Scientists have been trying to warn Americans about the impending doom of climate change since the late 1800s. The paradox is that they cannot decide whether the earth is cooling off or warming up.

An article titled “Fire and Ice,” published by the Business and Media Institute, outlines four major swings in media hysteria concerning global climate change. In the early parts of the 20th century, The New York Times ran several stories about the signs of a new ice age. Then, in the 1930s, there was a series of articles about record-breaking heat waves with no end in site. This panic was followed in the mid 1970s by even bolder assertions of another impending ice age.

World renowned climatologists as recently as the 1970s were convinced that the world was entering a prolonged period of global cooling. Newsweek reported in April of 1975 that meteorologists “are almost unanimous” that catastrophic famines were sure to result from the global cooling.

Prominent scientists at the time were even making wild propositions about the drastic steps world governments should take to counter the cooling trend. In some of the more extreme cases, there were plans to divert Arctic rivers and to cover the poles with black soot to melt the polar ice caps to stave off the next ice age.

All of that alarmist talk about the dangers of global cooling seems ridiculous now, but it was mainstream scientific thinking just 30 years ago.

Now, Americans are inundated with dire predictions that human activity is causing global warming at an alarming rate. Climatologists warn that our affluent lifestyle, especially our cars and power plants, are causing a shift in greenhouse gases that will kill us all. Ironically, cars and power plants apparently were not making a significant impact when these same scientists predicted an ice age in the 1970s.
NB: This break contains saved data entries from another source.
(** C2 — when the streaming call fails, the fragments already yielded
    stay in the output and one fallback fragment (the marker followed by
    the buffered generator's reply) is appended.  A failure at set-up has
    yielded nothing, so the output is the fallback fragment alone; a
    failure in mid-stream leaves the fragments that arrived before it in
    front of the fallback fragment. *)
Theorem stream_failure_appends_fallback model messages tr enhanced tr1 :
  enhance_prompt_with_nasa_data w messages tr = (Ok enhanced, tr1) ->
  let mdl := normalize_model w model in
  let opened := tr1 ++ [EvChatCreate true mdl enhanced] in
  (forall e,
     chat_stream w tr1 mdl enhanced = Raise e ->
     exists reply tr',
       generate_reply w model messages opened = (Ok reply, tr')
       /\ emitted (snd (stream_tokens_from_openai w model messages tr))
          = emitted tr ++ [encode (fallback_marker +:+ reply)])
  /\ (forall stream e,
        chat_stream w tr1 mdl enhanced = Ok stream ->
        stream_failure stream = Some e ->
        exists reply tr',
          generate_reply w model messages
            (opened ++ map EvYield (stream_fragments stream)) = (Ok reply, tr')
          /\ emitted (snd (stream_tokens_from_openai w model messages tr))
             = emitted tr ++ stream_fragments stream
                 ++ [encode (fallback_marker +:+ reply)]).
Proof.
  intros He mdl opened.
  assert (Hq : emitted tr1 = emitted tr).
  { destruct (enhance_run w messages tr) as (o & ev & Hrun & Hev & _).
    rewrite Hrun in He. injection He as _ <-. by rewrite emitted_app, Hev, app_nil_r. }
  split.
  - intros e Hs.
    destruct (generate_reply_run model messages opened) as (reply & ev & Hg & Hev).
    exists reply, (opened ++ ev). split; [done|].
    unfold stream_tokens_from_openai, try_except, bind.
    rewrite He. unfold completions_create_stream. fold mdl. rewrite Hs.
    fold opened. rewrite Hg. unfold yield_, emit. cbn [snd].
    unfold opened. rewrite !emitted_app, Hev, Hq, emitted_chat, emitted_yield.
    by rewrite !app_nil_r.
  - intros stream e Hs Hf.
    destruct (generate_reply_run model messages
                (opened ++ map EvYield (stream_fragments stream)))
      as (reply & ev & Hg & Hev).
    exists reply, ((opened ++ map EvYield (stream_fragments stream)) ++ ev).
    split; [done|].
    unfold stream_tokens_from_openai, try_except, bind.
    rewrite He. unfold completions_create_stream. fold mdl. rewrite Hs.
    fold opened. rewrite consume_stream_run, Hf, Hg. unfold yield_, emit. cbn [snd].
    unfold opened.
    rewrite !emitted_app, emitted_yields, Hev, Hq, emitted_chat, emitted_yield.
    by rewrite !app_nil_r, <- app_assoc.
Qed.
I’m not disputing or denying that there is evidence that our world is currently warming up. That may be true. I am just urging caution due to the long history of indecision about climate change.
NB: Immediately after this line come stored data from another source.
(* ===== verification/Prelude.v ===== *)
(** * BitMinti: a verification development

    BitMinti is a proof-of-work currency node derived from Bitcoin Core: RandomX
    instead of double SHA-256 as the work function and a per-block difficulty
    adjustment (LWMA). This library models the consensus
    core of the node (C++, under src/src/) and the script of the project
    website (JavaScript, website/script.js) as executable functions and proves
    that they do what they mean to do. The user interface, the network, the
    wallet, the RPC server and the bundled libraries are not modelled.

    ** The program and its models

    - [Prelude]: machine integers as [Z] with explicit wrap-around, counted loops,
      little-endian bytes, the option monad for faults, automation.
    - [Serialize] (serialize.h): formats as a writer and a reader on byte lists;
      fixed-width integers, compact sizes, variable-length integers, vectors.
    - [ValidationState] (consensus/validation.h): the results of validation.
    - [ArithUint256] (arith_uint256.h, arith_uint256.cpp): 256-bit numbers as
      lists of eight 32-bit digits, with the loops of the source, and the
      compact encoding of targets.
    - [Chain] (chain.h, chain.cpp, node/blockstorage.cpp): the block index as a
      map from block hash to [CBlockIndex] (a pointer is the hash of the block it
      points to), skip list, ancestors, fork points, locators, median time,
      block proof, the active chain, [AddToBlockIndex].
    - [Params] (consensus/params.h, kernel/chainparams.cpp, deploymentstatus.h):
      the consensus parameters the code reads and those of the main network.
    - [Pow] (pow.cpp): [GetNextWorkRequired] with its 90-block loop, decoding of
      targets, the proof-of-work check.
    - [HeaderValidation] (validation.cpp): [ContextualCheckBlockHeader] with the
      seed rotation, [AcceptBlockHeader], [ProcessNewBlockHeaders] and
      [HasValidProofOfWork].
    - [RandomXHash] (primitives/block.cpp): [GetPoWHash], with the shared cache, the
      thread-local virtual machines and the locked regions as the steps of a
      machine in which any number of threads interleave.
    - [Subsidy] (consensus/amount.h, validation.cpp): money range and block subsidy.
    - [Transaction] (primitives/transaction.h, transaction.cpp): transactions
      and their two serialization formats.
    - [Script] (script/script.h, script/script.cpp): reading of opcodes, signature
      operation counts, script templates, script numbers.
    - [TxCheck] (consensus/tx_check.cpp): [CheckTransaction].
    - [Coins] (coins.h, coins.cpp): [CCoinsViewCache] over any backing view.
    - [TxVerify] (consensus/tx_verify.cpp): finality, relative lock times, signature
      operation costs, [CheckTxInputs].
    - [Merkle] (consensus/merkle.cpp): the Merkle root with its mutation flag and
      the one-pass computation of an inclusion path.
    - [Sha256] (crypto/sha256.cpp, crypto/common.h): the unrolled compression function
      and the unrolled double hash of 64 bytes, as lists of rounds with an
      interpreter, and the streaming hasher; [Sha256Spec] has the reference definition
      of SHA-256 and the proofs.
    - [Hash] (hash.h, primitives/block.cpp, primitives/transaction.cpp): the hashes of
      headers, transactions and Merkle nodes.
    - [Hash160] (crypto/ripemd160.cpp, crypto/sha1.cpp, hash.h): RIPEMD-160 and SHA-1 in
      the same way, with their reference definitions, and the hash of a public key.
    - [Interpreter] (script/interpreter.cpp, script/interpreter.h, script/script_error.h):
      [EvalScript] with every opcode, over any signature checker (a class). A result is
      a value, a script error, an exception or an abort.
    - [Sighash] (script/interpreter.cpp, pubkey.h, hash.cpp): the three signature hashes, the
      precomputed transaction data, the cache of midstates, and the checker for
      transactions as an instance of that class.
    - [VerifyScript] (script/interpreter.cpp): [VerifyScript], pay-to-script-hash, witness
      programs, taproot.
    - [InterpreterSpec], [InterpreterSafe], [SighashSpec], [SighashCache], [SighashOld],
      [VerifyScriptProps] and [Spending] have the lemmas and theorems about these;
      [SighashOld] also models the reference signature hash of the unit tests.
    - [Block] (validation.cpp, consensus/validation.h, primitives/block.h): blocks,
      [CheckBlock], [ContextualCheckBlock], the witness commitment.
    - [Genesis] (kernel/chainparams.cpp): the genesis block of the main network.
    - [ConnectBlock] (validation.cpp, undo.h, checkqueue.h): [ConnectBlock],
      [DisconnectBlock], [CheckInputScripts] and what they call; [ConnectBlockSpec] has
      the lemmas and [ChainstateProps] the theorems about them.
    - [Activation] (validation.cpp, node/blockstorage.cpp): the node, with its block index, active
      chain, candidates, coins and files; [ProcessNewBlock], [AcceptBlock], [ActivateBestChain],
      [FindMostWorkChain], [ConnectTip], [DisconnectTip], [FlushStateToDisk], the failure flags,
      the linking of blocks. [ConnectIsolation], [ActivationSpec], [ActivationNode] and
      [ActivationTip] have the lemmas, [ActivationProps] the theorems, and
      [ActivationExample] runs a node of the main network through a reorganization.
    - [CuckooCache] (cuckoocache.h, util/fastrange.h): the lossy set of the two
      validation caches, with its flags, epochs and displacements.
    - [SigCache] (script/sigcache.cpp, util/hasher.h): the signature cache, and the
      checker that uses it as another instance of the class of checkers.
    - [ScriptCache] (validation.cpp): the script execution cache and the calls that share it.
    - [BlockScripts] (validation.cpp, script/script_error.cpp): the check of one input, and
      the theorem about blocks that are connected with the interpreter and both caches.
    - [Website] (website/script.js): the handlers of the page, its timers and pending
      clipboard writes, and the event loop that runs them in any order.

    Headers enter through [HeaderValidation], which calls [Pow] on the ancestors
    that [Chain] finds and adds the header to the index of [Chain]; the work
    is checked with the hash that [RandomXHash] computes. Transactions are read by
    [Transaction], checked by [TxCheck] on their own and by [TxVerify] against the
    coins they spend and the block index, and their effect is kept in a stack of
    the caches of [Coins]. A block is checked on its own by [Block], with the hashes
    of [Hash] and the tree of [Merkle], and [ConnectBlock] then applies its
    transactions to a cache or, with the undo data, takes them back. [Activation] decides
    which blocks are connected and disconnected as they arrive. The scripts of its
    inputs are run by [Interpreter] through [VerifyScript] with the checker of [SigCache], which
    asks that of [Sighash] for what its cache does not hold; [BlockScripts] puts them
    together. [Website] stands alone.

    ** What the theorems show

    - Arithmetic: each digit loop is arithmetic modulo 2^256, division is exact, and
      targets survive the compact encoding up to its precision.
    - Block index: the skip list gives the same ancestors as following parents, adding a
      header keeps a well-formed tree, the two fork-point algorithms agree,
      loops end within the height of the block.
    - Difficulty: the digit-level rule is the numeric rule, its result is always
      a valid target within ten percent of the last one, and it is exact as long as the
      product fits 256 bits. Near the limit of the main network the product
      wraps, and the difficulty rises whatever the block times are.
    - Headers: every accepted header meets the contextual rules on its own
      branch, and the index stays valid; the batch check is exact. No header of height 2048
      is ever accepted, because the seed of that block is sought among its
      ancestors at its own height.
    - RandomX: with one seed all interleavings return the right hash; with two, a
      call may return the hash under the other seed or use a released
      cache; when no virtual machine can be created any header passes.
    - Serialization: compact sizes, variable-length integers and
      transactions have exactly one encoding, and decoding inverts encoding.
    - Coins: a cache, or a stack of them, behaves as a plain set of coins under
      every sequence of operations; a write back is complete; a dropped cache
      leaves no trace.
    - Money: subsidies never exceed the money range; output sums are exact; an
      accepted transaction spends existing mature coins and its outputs and fee
      add up to its inputs.
    - Lock times: relative locks are accepted exactly when every enabled lock
      of an input has elapsed on the branch of the block.
    - Scripts: every script number has exactly one minimal encoding. The interpreter keeps
      its values in their types and its limits, and the verification of a spend always
      ends with acceptance or a script error, so that no input can crash a node. The
      flags are soft forks. The cache of midstates and the in-place serializer change no
      signature hash. Multisignature, conditions, signature encodings and payments to the
      hash of a key mean what they are meant to mean.
    - Caches: the cuckoo cache never leaves its bounds and finds only what was inserted;
      within its load bound it keeps free slots. The signature cache and the script
      execution cache answer as the checks themselves, for every sequence of calls,
      unless SHA-256 collides.
    - Merkle trees: a computed path proves inclusion, and an unmutated root binds
      its leaves up to collisions of the hash.
    - Hashing: the unrolled routines and the streaming hasher compute SHA-256 as the
      standard defines it, for every message and every way of cutting it, and so do those
      of RIPEMD-160 and SHA-1; the genesis
      block that the code builds has the asserted hash and Merkle root.
    - Blocks: [CheckBlock] accepts exactly the well-formed blocks; coinbases of
      different heights differ; a generated witness commitment verifies.
    - Chain state: an accepted block does to the coins what its transactions say, creates no
      money beyond the subsidy, and has every script verified unless it is
      assumed valid: coins locked to the hash of a key move only with a signature of that
      key. [DisconnectBlock] takes it back exactly; worker threads do not
      change what is accepted.
    - The node: from its first start on, through every sequence of headers, blocks and
      reorganizations and whatever files and databases answer, the active chain is a
      branch of the index and the coins are those that the blocks of a branch leave: that of
      the tip, unless a fatal error was reported. They never exceed the
      subsidies, and two nodes with the coins of the same block have the same coins.
    - Website: after any sequence of events every element looks as the last relevant event
      says; a copied code block gets its background back unless two copies
      overlap, in which case the highlight stays; a click copies two commands
      as one line.

    ** Conventions, bounds and fuel

    A C++ integer is a [Z]; every operation that can leave its width is
    wrapped with [u8], [u32], [u64], [i32] or [i64]. [None] is a fault of the program (a
    failed assertion, a thrown exception, a null dereference, undefined behaviour);
    theorems state when it does not occur. Loops that are not structural take
    fuel: the height of the block for walks in the index, ten bytes for variable-length
    integers, the length of the stream for byte vectors, the length of a script for the
    loops over its opcodes. The
    lemmas show that this fuel is never exhausted, so that [None] is
    never an artefact of the model.

    Code that is not part of the source tree is a parameter: the RandomX hash is an
    arbitrary function, and the browser is a class of operations with the two laws that the
    script relies on. The operations of libsecp256k1, which is bundled, are parameters as well:
    the verification of a signature, the test for a low S and the tweak of a taproot
    key; the theorems about scripts hold whatever they answer. [HeaderValidation], [Chain] and [Merkle] are stated for any block
    or node hash, with the hypotheses a theorem needs (distinct headers in the index have
    distinct hashes) stated on it; [Block], [Genesis] and [ConnectBlock] use the hashes
    of [Hash]. [ConnectBlock] takes the check of an input, the script cache, the choice of the failure that
    the worker threads report and the outcome of file operations as arguments, and its
    theorems hold for all of them. The theorems about blocks assume that the names of
    the transactions of a block do not collide, and that BIP30 is enforced, which
    is the case on the main network, whose BIP34 hash is null. In [Activation] an environment answers
    for the operating system: it says at every step whether a file can be read or written,
    whether and how the state is flushed, what time it is and whether the
    node is interrupted; theorems hold for every environment. Its loops are bounded by the
    numbers of blocks and candidates; the theorems about them are about the states a node
    reaches.

    ** Not modelled

    Elliptic curve arithmetic, the memory pool, pruning, snapshots, recovery after a crash
    and operations that invalidate or prefer a block by hand, the
    peer-to-peer protocol, databases and file formats, the wallet, RPC, the graphical
    interface with its translation catalogues, the vector implementations of SHA-256,
    logging and tracing. *)

From stdpp Require Export base numbers list list_numbers option gmap.
From Stdlib Require Export ZArith Lia Zbitwise.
We cannot afford to jump on every climate change bandwagon and implement every radical proposed change. Remember, if we would have listened to the extremists in the 1970s, we might have completely melted the polar ice caps.

This is one of the reasons why the ridiculous California Global Warming Solutions Act signed recently by Gov. Arnold Schwarzenegger is so disappointing. He unilaterally committed our state, which already leads the nation, to even more stringent carbon emission standards. While cutting pollution is a noble goal, thinking that his actions will help prevent the entire world from heating up is comical.

The regulations will raise energy costs in California and further hinder our businesses in markets that do not impose these regulations. These economic reasons are what led the United States to reject the emission standards in the Kyoto Protocol. The Clinton administration estimated that joining the treaty would cost America “several hundred billion dollars each year.”

The most astonishing fact is that liberal environmentalists think the Kyoto Protocol is too weak to begin addressing their global warming concerns. They concede that the treaty would have no practical impact, but only a symbolic effect on slowing climate change. Peter Roderick of Friends of the Earth International admits that “everybody agrees that Kyoto is really, really hopeless in terms of delivering what the planet needs.”

Spending several hundred billion dollars every year and knowing it will make no difference is the worst policy we could ever impose on ourselves. The United States is doing the right thing by rejecting these expensive and worthless regulations and California would do well to follow the country’s lead.

Matt Bushman is a civil engineering senior and Mustang Daily political columnist.